The hydrolysis of hazelnut husks was performed by two enzymatic methods: (1) the sample was hydrolyzed by using cellulase only (Novozyme 188) and (2) the sample was co-enzymatically hydrolyzed by using cellulase (Novozyme 188) and laccase (Novozyme 51003), simultaneously. Since commercial enzymes contain additives and these additives interact with the reagents used in DNS method so, the enzymes were dialyzed before the hydrolysis process against appropriate buffers. The amount of hazelnut husk (as feedstock) was varied from 4 to 80 g/L (4, 12, 20, 40 and 80 g/L) with a constant amount of cellulase (100 μL) in each experiment to achieve the desired enzyme loadings (22.5, 7.5, 4.5, 2.75 and 1.125 FPU/g substrate, respectively). For the co-enzymatic hydrolysis reactions, a volumetrically equivalent (1:1 v/v for cellulase to laccase) amount of laccase (which yields an activity of 29.66 U/mL) was also added to the reaction medium. On a separate set of experiments, various cellulase to laccase loading ratios were tested (31, 131, 232 and 310 laccase U/FPU) in order to elucidate the effect of enzyme loadings ratio on co-enzymatic hydrolysis.

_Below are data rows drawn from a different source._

(* ===== verification/Reassembler.v ===== *)
(** * Reassembler: the client receive path

    Models [slopdesk-video/src/reassembler.rs]: the per-frame buffer with its pinned geometry and its
    counters, the loss frontier, completion, the sweep that gives frames up, retransmit requests and the
    bounded memory of retired frames.  The trees of the code are finite maps; where the code walks one
    in key order, [BTree.btree_iter] does.  Frame ids are [u32] values in [Z]; counts are [nat]. *)

From stdpp Require Import gmap sorting.
From S2P Require Import Prelude BTree Fec Fragment AdaptiveFec Packetizer.

Definition MAX_FRONTIER_JUMP : Z := 4096.
Definition RESYNC_STREAK : nat := 8.
Definition RESYNC_CLUSTER_WINDOW : Z := 256.
Definition RETIRED_SOFT_CAP : nat := 512.
Definition RETIRED_KEEP_DISTANCE : Z := 256.
(** From [recovery.rs]. *)
Definition MAX_NACK_FRAGMENTS : nat := 64.

Definition distance_wrapped (value other : Z) : Z := cast_signed 32 ((value - other) mod 2 ^ 32).

Record ReassembledFrame : Type := mkFrame {
  fr_frame_id : Z;
  fr_keyframe : bool;
  fr_crisp : bool;
  fr_avcc : list byte;
  fr_recovered_via_fec : bool;
  fr_is_ltr : bool;
  fr_acked_anchored : bool;
}.

Inductive ReassemblyResult : Type :=
| Incomplete
| Completed (frame : ReassembledFrame)
| Dropped (frame_id : Z)
| Stale.

(** ** One frame's buffer *)

(** The counters of the completeness decision, apart from the rest of the buffer. *)
Record Tallies : Type := mkTallies {
  missing_per_group : list nat;
  surviving_per_group : list nat;
  hopeless_groups : nat;
  recoverable_now_groups : nat;
  awaiting_groups : nat;
}.

(** The flags latched from the wire. *)
Record Latched : Type := mkLatched { la_keyframe : bool; la_crisp : bool; la_is_ltr : bool; la_acked_anchored : bool }.

Record Pending : Type := mkPending {
  pd_frag_count : Z;
  pd_latched : Latched;
  pd_data : gmap Z (list byte);
  pd_parity : gmap nat (list byte);
  observed_data_count : option nat;
  pd_group_size : option nat;
  pd_m : nat;
  pinned_data_count : nat;
  pd_tallies : Tallies;
  data_present_below_boundary : nat;
}.

Definition with_latched (p : Pending) (l : Latched) : Pending :=
  mkPending (pd_frag_count p) l (pd_data p) (pd_parity p) (observed_data_count p) (pd_group_size p) (pd_m p)
    (pinned_data_count p) (pd_tallies p) (data_present_below_boundary p).
Definition with_buffers (p : Pending) (d : gmap Z (list byte)) (q : gmap nat (list byte)) : Pending :=
  mkPending (pd_frag_count p) (pd_latched p) d q (observed_data_count p) (pd_group_size p) (pd_m p)
    (pinned_data_count p) (pd_tallies p) (data_present_below_boundary p).
Definition with_tallies (p : Pending) (t : Tallies) : Pending :=
  mkPending (pd_frag_count p) (pd_latched p) (pd_data p) (pd_parity p) (observed_data_count p) (pd_group_size p)
    (pd_m p) (pinned_data_count p) t (data_present_below_boundary p).
Definition with_boundary (p : Pending) (o : option nat) (present : nat) : Pending :=
  mkPending (pd_frag_count p) (pd_latched p) (pd_data p) (pd_parity p) o (pd_group_size p) (pd_m p)
    (pinned_data_count p) (pd_tallies p) present.

(** The descending scan of [inverted_data_count]. *)
Fixpoint invert_from (total group_size m data_count : nat) : option nat :=
  match data_count with
  | O => if (total =? 0)%nat then Some 0%nat else None
  | S smaller =>
    let parity := (m * div_ceil data_count group_size)%nat in
    if (data_count + parity =? total)%nat then Some data_count
    else if (data_count + parity <? total)%nat then None
    else invert_from total group_size m smaller
  end.

Definition inverted_data_count (total group_size m : nat) : option nat :=
  if (group_size <? 1)%nat || (m <? 1)%nat then None else invert_from total group_size m total.

Definition count_of (p : Z) : nat := Z.to_nat p.

Definition pending_new (frag_count : Z) (group_size : option nat) (parity_shards_per_group : nat) : Pending :=
  let group := match group_size with Some g => if (1 <=? g)%nat then Some g else None | None => None end in
  let m := Nat.max parity_shards_per_group 1 in
  let total := count_of frag_count in
  let latched := mkLatched false false false false in
  match group with
  | None => mkPending frag_count latched ∅ ∅ None None m total (mkTallies [] [] 0 0 0) 0
  | Some g =>
    let data_count := default total (inverted_data_count total g m) in
    let groups := div_ceil data_count g in
    let missing := map (fun index => Nat.min g (data_count - index * g)) (seq 0 groups) in
    let hopeless := length (filter (fun n => (m < n)%nat) missing) in
    mkPending frag_count latched ∅ ∅ None (Some g) m data_count
      (mkTallies missing (replicate groups 0%nat) hopeless 0 (groups - hopeless)) 0
  end.

Definition observed_boundary (p : Pending) : nat :=
  match observed_data_count p with Some seen => seen | None => count_of (pd_frag_count p) end.

Definition resolved_data_count (p : Pending) : nat :=
  match pd_group_size p with Some _ => pinned_data_count p | None => observed_boundary p end.

Definition can_eventually_complete (p : Pending) : bool :=
  let data_count := resolved_data_count p in
  if (data_count =? 0)%nat then bool_decide (is_Some (pd_data p !! 0)) else
  match pd_group_size p with
  | None => (data_present_below_boundary p =? data_count)%nat
  | Some _ => (hopeless_groups (pd_tallies p) =? 0)%nat && (awaiting_groups (pd_tallies p) =? 0)%nat
  end.

Definition is_awaiting_recoverable_parity (p : Pending) : bool :=
  match pd_group_size p with
  | None => false
  | Some _ => let t := pd_tallies p in
    (hopeless_groups t =? 0)%nat && (recoverable_now_groups t =? 0)%nat && (0 <? awaiting_groups t)%nat
  end.

Definition bump (add : bool) (n : nat) : nat := if add then S n else (n - 1)%nat.

Definition tally (m : nat) (t : Tallies) (group : nat) (add : bool) : Tallies :=
  match missing_per_group t !! group with
  | None => t
  | Some missing =>
    if (missing <? 1)%nat then t else
    let surviving := default 0%nat (surviving_per_group t !! group) in
    if (m <? missing)%nat then
      mkTallies (missing_per_group t) (surviving_per_group t) (bump add (hopeless_groups t))
        (recoverable_now_groups t) (awaiting_groups t)
    else if (missing <=? surviving)%nat then
      mkTallies (missing_per_group t) (surviving_per_group t) (hopeless_groups t)
        (bump add (recoverable_now_groups t)) (awaiting_groups t)
    else
      mkTallies (missing_per_group t) (surviving_per_group t) (hopeless_groups t)
        (recoverable_now_groups t) (bump add (awaiting_groups t))
  end.

(** [if let Some(count) = counts.get_mut(group)] over one of the two vectors. *)
Definition with_missing (t : Tallies) (l : list nat) : Tallies :=
  mkTallies l (surviving_per_group t) (hopeless_groups t) (recoverable_now_groups t) (awaiting_groups t).
Definition with_surviving (t : Tallies) (l : list nat) : Tallies :=
  mkTallies (missing_per_group t) l (hopeless_groups t) (recoverable_now_groups t) (awaiting_groups t).

Definition note_data_arrived (p : Pending) (index : nat) : Pending :=
  match pd_group_size p with
  | None =>
    if (index <? observed_boundary p)%nat
    then with_boundary p (observed_data_count p) (S (data_present_below_boundary p)) else p
  | Some g =>
    if (pinned_data_count p <=? index)%nat then p else
    let group := (index / g)%nat in
    let t := tally (pd_m p) (pd_tallies p) group false in
    let t := with_missing t (alter (fun missing => missing - 1)%nat group (missing_per_group t)) in
    with_tallies p (tally (pd_m p) t group true)
  end.

Definition note_parity_arrived (p : Pending) (slot : nat) : Pending :=
  match pd_group_size p with
  | None => p
  | Some _ =>
    let group := (slot / pd_m p)%nat in
    if (length (surviving_per_group (pd_tallies p)) <=? group)%nat then p else
    let t := tally (pd_m p) (pd_tallies p) group false in
    let t := with_surviving t (alter S group (surviving_per_group t)) in
    with_tallies p (tally (pd_m p) t group true)
  end.

(** [u16::try_from(index)], then the map. *)
Definition data_at (p : Pending) (index : nat) : option (list byte) :=
  if Z.of_nat index <=? 65535 then pd_data p !! Z.of_nat index else None.
(* ===== verification/Verdicts.v ===== *)
(** * Verdicts: a session of the receive path

    The calls a client makes on the reassembler of [slopdesk-video/src/reassembler.rs] in any order, and
    what holds over all of them while the frame numbers of the session lie in one half of the sequence
    space: each frame gets one verdict and is asked for again once, no frame that was taken in is
    forgotten, and the memory held is bounded. *)

From stdpp Require Import gmap sorting.
From S2P Require Import Prelude Fec Fragment AdaptiveFec Packetizer Reassembler Reception.

(** ** Calls *)

Inductive Call : Type := Feed (fragment : FrameFragment) | NextDropped | NextRetransmit.

Inductive Reply : Type :=
| Answered (id : Z) (result : ReassemblyResult)
| Signalled (lost : option Z)
| Asked (request : option (Z * list Z)).

Definition call (s : FrameReassembler) (c : Call) : Reply * FrameReassembler :=
  match c with
  | Feed f => let '(r, s) := ingest s f in (Answered (frame_id (header f)) r, s)
  | NextDropped => let '(o, s) := next_dropped_frame s in (Signalled o, s)
  | NextRetransmit => let '(o, s) := next_needs_retransmit s in (Asked o, s)
  end.

Fixpoint run (s : FrameReassembler) (cs : list Call) : list Reply * FrameReassembler :=
  match cs with
  | [] => ([], s)
  | c :: cs => let '(r, s) := call s c in let '(rs, s) := run s cs in (r :: rs, s)
  end.

(** The frames a reply decides, and the frames it asks for. *)
Definition decided (r : Reply) : list Z :=
  match r with
  | Answered _ (Completed frame) => [fr_frame_id frame]
  | Answered _ (Dropped id) => [id]
  | Signalled (Some id) => [id]
  | _ => []
  end.
Definition asked (r : Reply) : list Z := match r with Asked (Some (id, _)) => [id] | _ => [] end.

(** The frames whose fragment was taken in. *)
Definition taken (r : Reply) : list Z :=
  match r with Answered _ Stale => [] | Answered id _ => [id] | _ => [] end.

(** ** A window of frame numbers *)

Section Window.
Context (base : Z).

Definition off (id : Z) : Z := (id - base) mod 2 ^ 32.
Definition in_window (id : Z) : Prop := u_range 32 id /\ off id < 2 ^ 31.

Lemma off_range id : 0 <= off id < 2 ^ 32.
Proof. apply Z.mod_pos_bound. lia. Qed.

(** Inside the window the wrapping distance is the difference. *)
Lemma distance_window a b : in_window a -> in_window b -> distance_wrapped a b = off a - off b.
Proof.
  intros [_ Ha] [_ Hb]. pose proof (off_range a). pose proof (off_range b). unfold distance_wrapped, cast_signed.
  replace (a - b) with (a - base - (b - base)) by lia. rewrite Zminus_mod. fold (off a) (off b).
  change (32 - 1) with 31. destruct (Z.le_gt_cases (off b) (off a)).
  - rewrite Z.mod_small by lia. destruct (Z.ltb_spec (off a - off b) (2 ^ 31)); lia.
  - replace ((off a - off b) mod 2 ^ 32) with (off a - off b + 2 ^ 32) by (apply (Z.mod_unique _ _ (-1)); lia).
    destruct (Z.ltb_spec (off a - off b + 2 ^ 32) (2 ^ 31)); lia.
Qed.
Lemma contribution_sound axis w r n :
  (forall t, r = Some t -> sound n t) -> Forall (sound_child axis n) (contribution axis w r).
Proof.
  intros Hr. destruct r as [[id|id a cs]|]; cbn; [| |done].
  - constructor; [|done]. split; [by apply Hr|]. split; [done|apply repaired_ok].
  - destruct (Hr _ eq_refl) as (Hs & Hd & Hw). destruct (decide (a = axis)) as [->|Hne].
    + apply shape_split in Hs as [_ Hs]. apply weights_split in Hw. destruct n; [pose proof (depth_pos (Split id axis cs)); lia|].
      apply depth_split in Hd. rewrite Forall_forall in *. intros c Hc. destruct (Hs c Hc), (Hw c Hc).
      specialize (Hd c Hc). cbn in Hd. repeat split; [done|lia|done..].
    + constructor; [|done]. split; [done|]. split; [by apply bool_decide_eq_false|apply repaired_ok].
Qed.

Lemma normalize_sound t d st r st' :
  (d < MAX_DEPTH)%nat -> normalize_impl mint t d st = (Some r, st') -> sound (MAX_DEPTH - d) r.
Proof.
  revert d st r st'. induction t as [id|id axis children IH]; intros d st r st' Hd.
  { cbn [normalize_impl]. destruct (accept_leaf mint id st). intros [= <- _]. split; [done|]. split; [unfold MAX_DEPTH in *; cbn; lia|done]. }
  rewrite normalize_split. destruct (Nat.leb_spec MAX_DEPTH (S d)) as [|Hlt].
  { destruct (first_leaf_is_leaf (Split id axis children) st) as [x ->]. intros [= <- _].
    split; [done|]. split; [unfold MAX_DEPTH in *; cbn; lia|done]. }
  intros [= E _]. replace (MAX_DEPTH - d)%nat with (S (MAX_DEPTH - S d)) by lia. eapply collapse_sound, E. clear E.
  revert st. induction IH as [|c l Hc _ IHl]; intros st; cbn [normalize_children fst]; [done|].
  destruct (normalize_impl mint (node c) (S d) st) as [o st1] eqn:En.
  specialize (IHl st1). destruct (normalize_children axis (S d) l st1) as [rest st2]. cbn [fst] in *. apply Forall_app. split; [|done].
  apply contribution_sound. intros t ->. by eapply Hc.
Qed.

Lemma contribution_leaves axis w r : leaves_of (contribution axis w r) = from_option leaves [] r.
Proof.
  destruct r as [[id|id a cs]|]; [apply leaves_of_single| |done]. cbn. destruct (decide _); [done|]. apply leaves_of_single.
Qed.
Definition move_leaf_across_tabs (ws : TreeWorkspace) (source target : RawUuid) (axis : SplitAxis) (before : bool) (ids : I)
    : TreeWorkspace * I :=
  if decide (source = target) then (ws, ids)
  else match locate ws source, locate ws target with
       | Some (source_session, source_tab), Some (target_session, target_tab) =>
         if negb (source_session =? target_session)%nat then (ws, ids)
         else if (source_tab =? target_tab)%nat then move_leaf ws source target axis before ids
         else
           let '(fresh_split, ids) := mint_split ids in
           (editing_session ws source_session (fun s =>
              destination ← tabs s !! target_tab;
              grown ← inserting_beside (root destination) source target axis before fresh_split;
              if (MAX_DEPTH <? depth grown)%nat then None
              else land s source source_tab (tab_id destination) grown), ids)
       | _, _ => (ws, ids)
       end.

Definition move_leaf_to_tab_root_edge (ws : TreeWorkspace) (source destination : RawUuid) (edge : PaneDropEdge) (ids : I)
    : TreeWorkspace * I :=
  match locate ws source with
  | None => (ws, ids)
  | Some (i, source_tab) =>
    match s ← sessions ws !! i; tab_position destination (tabs s) with
    | None => (ws, ids)
    | Some target_index =>
      if (source_tab =? target_index)%nat then move_leaf_to_root_edge ws source edge ids
      else
        let '(fresh_split, ids) := mint_split ids in
        (editing_session ws i (fun s =>
           target_tab ← tabs s !! target_index;
           let grown := inserting_at_root (root target_tab) source (edge_axis edge) (inserts_before edge) fresh_split in
           if (MAX_DEPTH <? depth grown)%nat then None
           else land s source source_tab (tab_id target_tab) grown), ids)
    end
  end.

(** *** Re-tile *)

Inductive TileLayout : Type := EvenHorizontal | EvenVertical | MainVertical | MainHorizontal | Tiled.
Definition ALL_LAYOUTS : list TileLayout := [EvenHorizontal; EvenVertical; MainVertical; MainHorizontal; Tiled].
Definition layout_index (l : TileLayout) : Z :=
  match l with EvenHorizontal => 0 | EvenVertical => 1 | MainVertical => 2 | MainHorizontal => 3 | Tiled => 4 end.
Definition layout_from_index (index : Z) : option TileLayout := ALL_LAYOUTS !! Z.to_nat index.

Definition even_child (n : SplitNode) : Child := mkChild (Flex one) n.
(* ===== verification/OpsLaws.v ===== *)
(** * OpsLaws: the operations keep a workspace well formed and account for every pane

    For every operation of [tree_ops.rs], from a well-formed workspace and with identities that are new: the
    result is well formed, and its panes are those it started from, less the ones the operation removes,
    plus the ones it brings.  [U] is everything already in use, in the workspace and beyond it (the
    closed tabs of the document), so that what an operation mints is new to all of it. *)

From stdpp Require Import gmap sorting.
From S2P Require Import Prelude Bytes BTree Message Document Cells Float Tree TreeLaws Layout LayoutLaws Identity Workspace WorkspaceLaws TreeOps.

(** ** Locating *)

Lemma find_map_index_some {A B} (f : A -> option B) l k i b :
  find_map_index f k l = Some (i, b) -> (k <= i)%nat /\ exists a, l !! (i - k)%nat = Some a /\ f a = Some b.
Proof.
  revert k. induction l as [|a l IH]; intros k; cbn; [done|]. destruct (f a) as [b'|] eqn:E.
  - intros [= <- <-]. split; [done|]. exists a. by rewrite Nat.sub_diag.
  - intros (Hk & a' & Ha & Hf)%IH. split; [lia|]. exists a'. by replace (i - k)%nat with (S (i - S k)) by lia.
Qed.
Lemma find_map_index_none {A B} (f : A -> option B) l k : find_map_index f k l = None <-> Forall (fun a => f a = None) l.
Proof.
  revert k. induction l as [|a l IH]; intros k; cbn; [done|]. rewrite Forall_cons. destruct (f a); [naive_solver|]. rewrite IH. naive_solver.
Qed.

Lemma tab_index_some p s j : tab_index_containing p s = Some j -> exists t, tabs s !! j = Some t /\ p ∈ leaves (root t).
Proof.
  unfold tab_index_containing. destruct (list_find (fun t : Tab => tab_contains p t = true) (tabs s)) as [[k t]|] eqn:E; [|done].
  intros [= <-]. apply list_find_Some in E as (Ht & Hc & _). exists t. split; [done|]. by apply contains_leaves.
Qed.
Lemma tab_index_none p s : tab_index_containing p s = None <-> p ∉ session_panes s.
Proof.
  unfold tab_index_containing. rewrite session_panes_leaves.
  destruct (list_find (fun t : Tab => tab_contains p t = true) (tabs s)) as [[k t]|] eqn:E.
  - split; [done|]. intros H. exfalso. apply H, elem_of_all. apply list_find_Some in E as (Ht & Hc & _).
    exists t. split; [by eapply list_elem_of_lookup_2|]. by apply contains_leaves.
  - split; [|done]. intros _ (t & Ht & Hp)%elem_of_all. apply list_find_None in E. rewrite Forall_forall in E.
    apply (E t Ht). by apply contains_leaves.
Qed.

Lemma locate_some ws p i j : locate ws p = Some (i, j) ->
  exists s t, sessions ws !! i = Some s /\ tabs s !! j = Some t /\ p ∈ leaves (root t).
Proof.
  unfold locate. intros (_ & s & Hs & Hj)%find_map_index_some. rewrite Nat.sub_0_r in Hs.
  apply tab_index_some in Hj as (t & Ht & Hp). by exists s, t.
Qed.
Lemma locate_none ws p : locate ws p = None <-> p ∉ workspace_panes ws.
Proof.
  unfold locate. rewrite find_map_index_none. unfold workspace_panes. rewrite Forall_forall. split.
  - intros H (s & Hs & Hp)%elem_of_all. by apply (tab_index_none p s) in Hp; [|apply H].
  - intros H s Hs. apply tab_index_none. intros Hp. apply H, elem_of_all. by exists s.
Qed.

Lemma list_find_position {A} (P : A -> Prop) `{!forall x, Decision (P x)} l i :
  fst <$> list_find P l = Some i -> exists a, l !! i = Some a /\ P a.
Proof. destruct (list_find P l) as [[k a]|] eqn:E; [|done]. intros [= <-]. apply list_find_Some in E as (? & ? & _). by exists a. Qed.

(** With the tabs' identities distinct, a position is the tab. *)
Lemma tab_position_of l t : NoDup (map tab_id l) -> t ∈ l -> exists k, tab_position (tab_id t) l = Some k /\ l !! k = Some t.
Proof.
  intros Hnd [k Hk]%list_elem_of_lookup. exists k. split; [|done]. unfold tab_position.
  assert (E : list_find (fun t' => tab_id t' = tab_id t) l = Some (k, t)); [|by rewrite E].
  apply list_find_Some. split; [done|]. split; [done|]. intros j t' Hj Hlt E.
  assert (j = k); [|lia]. apply (NoDup_lookup (map tab_id l) _ _ (tab_id t)); [done|..]; by rewrite list_lookup_fmap, ?Hj, ?Hk; cbn; rewrite ?E.
Qed.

Temperature and pH were kept constant at 45 °C and pH 4.5 as these are the reported optimal and stable conditions for Novozyme 188 (Samaratunga et al. 2015). All the reactions were run up to 4 h by which time total reducing sugars concentrations in the hydrolysates had stabilized. These parameters were maintained constant throughout all experiments. After hydrolysis, the solid part was removed and the supernatant was further analyzed. Sugar concentration was expressed as g/L, gram of entity per liter of total reaction mixture. Experiments were performed in triplicate and the mean values were used in all data shown.

Analytical methods used for determination of reducing sugars and total sugar

Reducing sugars in the hydrolysate were determined by the DNS method (Miller 1959) at 540 nm with d-glucose as the standard and by high-pressure liquid chromatography (HPLC, Agilent Technologies USA) with a refractive index detector, according to the method described by Khaw and Ariff (2009). The total sugar concentration was determined by using the method described by Taylor (1995).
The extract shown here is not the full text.